▶ [Problem to work on]: The answer must be an exact copy of every record.

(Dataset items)

· · · · ·

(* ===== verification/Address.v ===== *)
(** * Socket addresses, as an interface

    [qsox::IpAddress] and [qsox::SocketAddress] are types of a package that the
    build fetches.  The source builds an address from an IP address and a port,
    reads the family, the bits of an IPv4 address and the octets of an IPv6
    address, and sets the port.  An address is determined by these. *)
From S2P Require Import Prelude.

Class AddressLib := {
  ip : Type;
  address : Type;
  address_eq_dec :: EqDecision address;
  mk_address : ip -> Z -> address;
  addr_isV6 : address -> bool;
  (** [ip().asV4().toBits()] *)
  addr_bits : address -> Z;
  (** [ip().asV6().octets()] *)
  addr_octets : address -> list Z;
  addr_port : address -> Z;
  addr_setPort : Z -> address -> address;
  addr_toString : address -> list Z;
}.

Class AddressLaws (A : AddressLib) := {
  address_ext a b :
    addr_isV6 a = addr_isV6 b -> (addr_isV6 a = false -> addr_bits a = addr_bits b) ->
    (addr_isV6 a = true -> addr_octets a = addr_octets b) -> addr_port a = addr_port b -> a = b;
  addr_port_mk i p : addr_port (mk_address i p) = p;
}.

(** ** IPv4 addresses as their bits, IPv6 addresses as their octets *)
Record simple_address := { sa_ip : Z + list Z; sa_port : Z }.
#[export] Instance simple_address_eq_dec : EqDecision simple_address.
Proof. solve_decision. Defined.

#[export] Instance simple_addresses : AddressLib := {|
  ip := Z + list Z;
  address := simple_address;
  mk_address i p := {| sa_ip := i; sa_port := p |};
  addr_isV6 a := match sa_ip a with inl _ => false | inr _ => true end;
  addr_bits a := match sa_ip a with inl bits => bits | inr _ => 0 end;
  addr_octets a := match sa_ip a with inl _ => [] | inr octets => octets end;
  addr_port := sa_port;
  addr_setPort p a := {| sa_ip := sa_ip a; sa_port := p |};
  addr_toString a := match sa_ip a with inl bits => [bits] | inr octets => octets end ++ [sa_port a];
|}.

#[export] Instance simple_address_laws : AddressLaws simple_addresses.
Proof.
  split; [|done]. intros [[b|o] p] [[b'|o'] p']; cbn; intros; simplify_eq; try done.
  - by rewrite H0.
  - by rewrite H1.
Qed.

· · · · ·

▶ [Answer box]:
(* ===== verification/Address.v ===== *)
(** * Socket addresses, as an interface

    [qsox::IpAddress] and [qsox::SocketAddress] are types of a package that the
    build fetches.  The source builds an address from an IP address and a port,
    reads the family, the bits of an IPv4 address and the octets of an IPv6
    address, and sets the port.  An address is determined by these. *)
From S2P Require Import Prelude.

Class AddressLib := {
  ip : Type;
  address : Type;
  address_eq_dec :: EqDecision address;
  mk_address : ip -> Z -> address;
  addr_isV6 : address -> bool;
  (** [ip().asV4().toBits()] *)
  addr_bits : address -> Z;
  (** [ip().asV6().octets()] *)
  addr_octets : address -> list Z;
  addr_port : address -> Z;
  addr_setPort : Z -> address -> address;
  addr_toString : address -> list Z;
}.

Class AddressLaws (A : AddressLib) := {
  address_ext a b :
    addr_isV6 a = addr_isV6 b -> (addr_isV6 a = false -> addr_bits a = addr_bits b) ->
    (addr_isV6 a = true -> addr_octets a = addr_octets b) -> addr_port a = addr_port b -> a = b;
  addr_port_mk i p : addr_port (mk_address i p) = p;
}.

(** ** IPv4 addresses as their bits, IPv6 addresses as their octets *)
Record simple_address := { sa_ip : Z + list Z; sa_port : Z }.
#[export] Instance simple_address_eq_dec : EqDecision simple_address.
Proof. solve_decision. Defined.

#[export] Instance simple_addresses : AddressLib := {|
  ip := Z + list Z;
  address := simple_address;
  mk_address i p := {| sa_ip := i; sa_port := p |};
  addr_isV6 a := match sa_ip a with inl _ => false | inr _ => true end;
  addr_bits a := match sa_ip a with inl bits => bits | inr _ => 0 end;
  addr_octets a := match sa_ip a with inl _ => [] | inr octets => octets end;
  addr_port := sa_port;
  addr_setPort p a := {| sa_ip := sa_ip a; sa_port := p |};
  addr_toString a := match sa_ip a with inl bits => [bits] | inr octets => octets end ++ [sa_port a];
|}.

#[export] Instance simple_address_laws : AddressLaws simple_addresses.
Proof.
  split; [|done]. intros [[b|o] p] [[b'|o'] p']; cbn; intros; simplify_eq; try done.
  - by rewrite H0.
  - by rewrite H1.
Qed.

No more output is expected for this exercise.